Snort/Snort ImageStream Variables
From ImageStream Router Documentation
< Snort
Global Policy Variables
- SNORT_OPTIONS <option> ...
- Additional options to pass to the snort daemon
- Example: Set the kernel memory-mapped ring size from 16M (default) to 32M
- SNORT_OPTIONS --ringsize 32000000
- SNORT_BASE_OPTIONS <option> ...
- Override the script's default Snort base command options. (Does not work for Sguil mode)
- Default options currently are -c ${PKG_CONF} -D where ${PKG_CONF} is the full path to the snort.conf file normally located in /data/snort/etc/snort.conf
Per-Sensor Variables
- SNORT_IFACE <interface name>
- Defines the interface(s) to listen on (Requires 200 MB of RAM per interface)

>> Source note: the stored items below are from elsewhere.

(* ===== verification/CString.v ===== *)
(** * The string.h and stdio.h scanning functions the programs use

    [span], [skip_ws], [scan_s] and [scan_set] are the conversions of [sscanf]:
    a blank in the format skips white space, [%63s] reads at most 63 characters
    that are not white space after skipping some, [%255[^\n]] at most 255
    characters that are not a newline.  [strcspn]-style cuts, [strncmp] prefixes
    and [strstr] complete the list. *)
From S2P Require Import Prelude.

(** the characters [isspace] accepts in the C locale *)
Definition is_space (a : ascii) : bool :=
  let n := Ascii.nat_of_ascii a in ((9 <=? n) && (n <=? 13) || (n =? 32))%nat.

Definition is_char (c : nat) (a : ascii) : bool := (Ascii.nat_of_ascii a =? c)%nat.
Definition is_newline : ascii -> bool := is_char 10.
Definition is_crlf (a : ascii) : bool := is_char 13 a || is_char 10 a.

Fixpoint str_all (p : ascii -> bool) (s : string) : bool :=
  match s with
  | EmptyString => true
  | String a s' => p a && str_all p s'
  end.

Definition head_is (p : ascii -> bool) (s : string) : bool :=
  match s with EmptyString => false | String a _ => p a end.

(** the longest prefix of at most [n] characters that satisfy [p], and the rest *)
Fixpoint span (n : nat) (p : ascii -> bool) (s : string) : string * string :=
  match n, s with
  | S n', String a s' =>
      if p a then let '(t, r) := span n' p s' in (String a t, r) else (EmptyString, s)
  | _, _ => (EmptyString, s)
  end.

Fixpoint skip_ws (s : string) : string :=
  match s with
  | String a s' => if is_space a then skip_ws s' else s
  | EmptyString => EmptyString
  end.

(** [%<n>s] *)
Definition scan_s (n : nat) (s : string) : option (string * string) :=
  match span n (fun a => negb (is_space a)) (skip_ws s) with
  | (EmptyString, _) => None
  | (t, r) => Some (t, r)
  end.

(** [%<n>[^\n]] *)
Definition scan_line (n : nat) (s : string) : option (string * string) :=
  match span n (fun a => negb (is_newline a)) s with
  | (EmptyString, _) => None
  | (t, r) => Some (t, r)
  end.

(** [s[strcspn(s, set)] = 0] *)
Definition cut (p : ascii -> bool) (s : string) : string :=
  (span (strlen s) (fun a => negb (p a)) s).1.

(** [strncmp(s, pre, strlen(pre)) == 0], and the string after the prefix *)
Fixpoint strip_prefix (pre s : string) : option string :=
  match pre, s with
  | EmptyString, _ => Some s
  | String a pre', String b s' => if Ascii.eqb a b then strip_prefix pre' s' else None
  | _, EmptyString => None
  end.

Definition starts_with (pre s : string) : bool := bool_decide (is_Some (strip_prefix pre s)).

(** [strstr(s, sub) != NULL] *)
Fixpoint contains (sub s : string) : bool :=
  starts_with sub s ||
  match s with EmptyString => false | String _ s' => contains sub s' end.

(** [fgets(line, n + 1, f)]: at most [n] characters, up to and with a newline *)
Fixpoint fgets (n : nat) (s : string) : string * string :=
  match n, s with
  | S n', String a s' =>
      if is_newline a then (String a EmptyString, s')
      else let '(t, r) := fgets n' s' in (String a t, r)
  | _, _ => (EmptyString, s)
  end.

(** ** Lemmas *)

Lemma fgets_line n l rest :
  str_all (fun a => negb (is_newline a)) l = true -> (strlen l < n)%nat ->
  fgets n (l +:+ nl +:+ rest) = (l +:+ nl, rest).
Proof.
  revert n. induction l as [|a l IH]; intros n; simpl.
  - intros _ Hn. destruct n as [|n]; [lia|done].
  - intros [Ha%negb_true_iff Hl]%andb_true_iff Hn. destruct n as [|n]; [lia|].
    simpl. rewrite Ha, IH; [done|done|lia].
Qed.

Lemma strlen_app s t : strlen (s +:+ t) = (strlen s + strlen t)%nat.
Proof. induction s; simpl; auto. Qed.

Lemma str_app_nil_r s : s +:+ "" = s.
Proof. induction s as [|a s IH]; simpl; [done|]. by f_equal. Qed.

Lemma str_app_assoc s t u : (s +:+ t) +:+ u = s +:+ (t +:+ u).
Proof. induction s as [|a s IH]; simpl; [done|]. by f_equal. Qed.

Lemma str_all_app p s t : str_all p (s +:+ t) = str_all p s && str_all p t.
Proof. induction s as [|a s IH]; simpl; [done|]. by rewrite IH, andb_assoc. Qed.

Lemma str_all_impl (p q : ascii -> bool) s :
  (forall a, p a = true -> q a = true) -> str_all p s = true -> str_all q s = true.
Proof.
  intros Hpq. induction s as [|a s IH]; simpl; [done|].
  rewrite !andb_true_iff. intros [Ha Hs]. auto.
Qed.

(** [span] reads exactly a run of accepted characters when the length bound
    allows it and the run is followed by a rejected character or the end. *)
Lemma span_app n p t s :
  str_all p t = true -> (strlen t <= n)%nat -> (head_is p s = false \/ strlen t = n) ->
  span n p (t +:+ s) = (t, s).
Proof.
  revert n. induction t as [|a t IH]; intros n; simpl.
  - intros _ _ [Hs|<-]; [|done]. destruct n; [done|]. destruct s as [|b s]; [done|].
    simpl in *. by rewrite Hs.
  - intros [Ha Ht]%andb_true_iff Hn Hs. destruct n as [|n]; [lia|]. simpl. rewrite Ha, IH; [done|done|lia|].
    destruct Hs; [by left|right; lia].
Qed.

Lemma span_whole n p t : str_all p t = true -> (strlen t <= n)%nat -> span n p t = (t, "").
Proof.
  intros Ht Hn. rewrite <- (str_app_nil_r t) at 1. apply span_app; [done|done|by left].
Qed.

Lemma skip_ws_id s : head_is is_space s = false -> skip_ws s = s.
Proof. destruct s as [|a s]; simpl; [done|]. by intros ->. Qed.

Lemma scan_s_app n t s :
  t <> "" -> str_all (fun a => negb (is_space a)) t = true -> (strlen t <= n)%nat ->
  (head_is (fun a => negb (is_space a)) s = false \/ strlen t = n) ->
  scan_s n (t +:+ s) = Some (t, s).
Proof.
  intros Hne Ht Hn Hs. unfold scan_s. rewrite skip_ws_id.
  - rewrite span_app by done. by destruct t.
  - destruct t as [|a t]; [done|]. simpl in *. apply andb_true_iff in Ht as [Ha _].
    by apply negb_true_iff.
Qed.

Lemma scan_s_whole n t :
  t <> "" -> str_all (fun a => negb (is_space a)) t = true -> (strlen t <= n)%nat ->
  scan_s n t = Some (t, "").
Proof. intros. rewrite <- (str_app_nil_r t) at 1. apply scan_s_app; auto. Qed.

Lemma scan_s_space n a s : is_space a = true -> scan_s n (String a s) = scan_s n s.
Proof. intros Ha. unfold scan_s. simpl. by rewrite Ha. Qed.

Lemma scan_line_whole n t :
  t <> "" -> str_all (fun a => negb (is_newline a)) t = true -> (strlen t <= n)%nat ->
  scan_line n t = Some (t, "").
Proof. intros Hne Ht Hn. unfold scan_line. rewrite span_whole by done. by destruct t. Qed.

Lemma cut_id p s : str_all (fun a => negb (p a)) s = true -> cut p s = s.
Proof. intros Hs. unfold cut. by rewrite span_whole. Qed.

Lemma cut_app p s t :
  str_all (fun a => negb (p a)) s = true -> head_is p t = true -> cut p (s +:+ t) = s.
Proof.
  intros Hs Ht. unfold cut. rewrite span_app; [done|done|rewrite strlen_app; lia|].
  left. destruct t as [|a t]; [done|]. simpl in *. by rewrite Ht.
Qed.

Lemma strip_prefix_app pre s : strip_prefix pre (pre +:+ s) = Some s.
Proof. induction pre as [|a pre IH]; simpl; [done|]. by rewrite Ascii.eqb_refl. Qed.

Lemma starts_with_app pre s : starts_with pre (pre +:+ s) = true.
Proof. apply bool_decide_eq_true. rewrite strip_prefix_app. eauto. Qed.

Lemma strtrunc_id n s : (strlen s <= n)%nat -> strtrunc n s = s.
Proof.
  revert n. induction s as [|a s IH]; intros n; simpl; [by destruct n|].
  destruct n as [|n]; [lia|]. intros H. simpl. rewrite IH; [done|lia].
Qed.

Lemma strlen_strtrunc n s : (strlen (strtrunc n s) <= n)%nat.
Proof.
  revert n. induction s as [|a s IH]; intros n; destruct n as [|n]; simpl; try lia.
  specialize (IH n). lia.
Qed.

Lemma str_all_strtrunc p n s : str_all p s = true -> str_all p (strtrunc n s) = true.
Proof.
  revert n. induction s as [|a s IH]; intros [|n]; simpl; try done.
  intros [Ha Hs]%andb_true_iff. by rewrite Ha, IH.
Qed.

Lemma strtrunc_app n s t : strtrunc n (s +:+ t) = strtrunc n s +:+ strtrunc (n - strlen s) t.
Proof.
  revert n. induction s as [|a s IH]; intros n; [by rewrite Nat.sub_0_r; destruct n|].
  destruct n as [|n]; [by destruct t|]. cbn. by rewrite IH.
Qed.

Lemma strtrunc_le n s : (strlen (strtrunc n s) <= strlen s)%nat.
Proof. revert n. induction s as [|a s IH]; intros [|n]; cbn; try lia. specialize (IH n). lia. Qed.

Lemma strlen_strtrunc_eq n s : (n <= strlen s)%nat -> strlen (strtrunc n s) = n.
Proof. revert n. induction s as [|a s IH]; intros [|n]; cbn; try lia. intros H. rewrite IH; lia. Qed.

(** the last line of a file that does not end in a newline *)
Lemma fgets_last n l : str_all (fun a => negb (is_newline a)) l = true -> (strlen l <= n)%nat -> fgets n l = (l, "").
Proof.
  revert n. induction l as [|a l IH]; intros [|n]; simpl; try done; try lia.
  intros [Ha%negb_true_iff Hl]%andb_true_iff Hn. rewrite Ha, IH; [done|done|lia].
Qed.

Lemma starts_with_strtrunc pre n s : starts_with pre (strtrunc n s) = true -> starts_with pre s = true.
Proof.
  unfold starts_with. rewrite !bool_decide_eq_true. revert n s. induction pre as [|a pre IH]; intros n s; [by eexists|].
  destruct n as [|n], s as [|b s]; cbn; try (by intros [? [=]]). destruct (Ascii.eqb a b); [apply IH|by intros [? [=]]].
Qed.

Lemma contains_strtrunc sub n s : contains sub s = false -> contains sub (strtrunc n s) = false.
Proof.
  revert n. induction s as [|a s IH]; intros n.
  - by destruct n.
  - intros [Hs Hc]%orb_false_iff. assert (starts_with sub (strtrunc n (String a s)) = false) as He.
    { destruct (starts_with sub (strtrunc n (String a s))) eqn:He; [|done]. apply starts_with_strtrunc in He. congruence. }
    destruct n as [|n]; cbn in *; rewrite He; [done|]. by apply IH.
Qed.

Lemma not_space_not_newline s :
  str_all (fun a => negb (is_space a)) s = true -> str_all (fun a => negb (is_newline a)) s = true.
Proof.
  apply str_all_impl. intros a. unfold is_space, is_newline, is_char. rewrite !negb_true_iff.
  intros [H _]%orb_false_iff. apply Nat.eqb_neq. intros Heq. rewrite Heq in H. done.
Qed.

Lemma not_space_not_crlf s :
  str_all (fun a => negb (is_space a)) s = true -> str_all (fun a => negb (is_crlf a)) s = true.
Proof.
  apply str_all_impl. intros a. unfold is_space, is_crlf, is_char. rewrite !negb_true_iff.
  intros [H _]%orb_false_iff. apply orb_false_iff.
  split; apply Nat.eqb_neq; intros Heq; rewrite Heq in H; done.
Qed.

#[export] Hint Rewrite strlen_app str_all_app str_app_assoc : iitm.
#[export] Hint Resolve not_space_not_newline not_space_not_crlf strtrunc_id : iitm.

- Example: Set the listening interface to eth0 (Ethernet0)
- SNORT_IFACE eth0
- Example: Listen on eth0 and eth1
- SNORT_IFACE eth0 eth1
- SNORT_SENSOR_NAME <sensor name> ...
- Sets the Sguil sensor name
- SGUIL_HOST <Hostname or IP> ...
- Sets the Sguil server
- SGUIL_PORT <port> ...
- Sets the Sguil server's TCP port (default 7736)
- SGUIL_NET_GROUP <net group name> ...
- Sets the Sguil net group name
- SNORT_STATS_INTERVAL <interval in seconds> ...
- Adds a preprocessor perfmonitor with the given interval for Sguil. Note: If you enable the preprocessor perfmonitor setting in the policy setup that setting will override this one.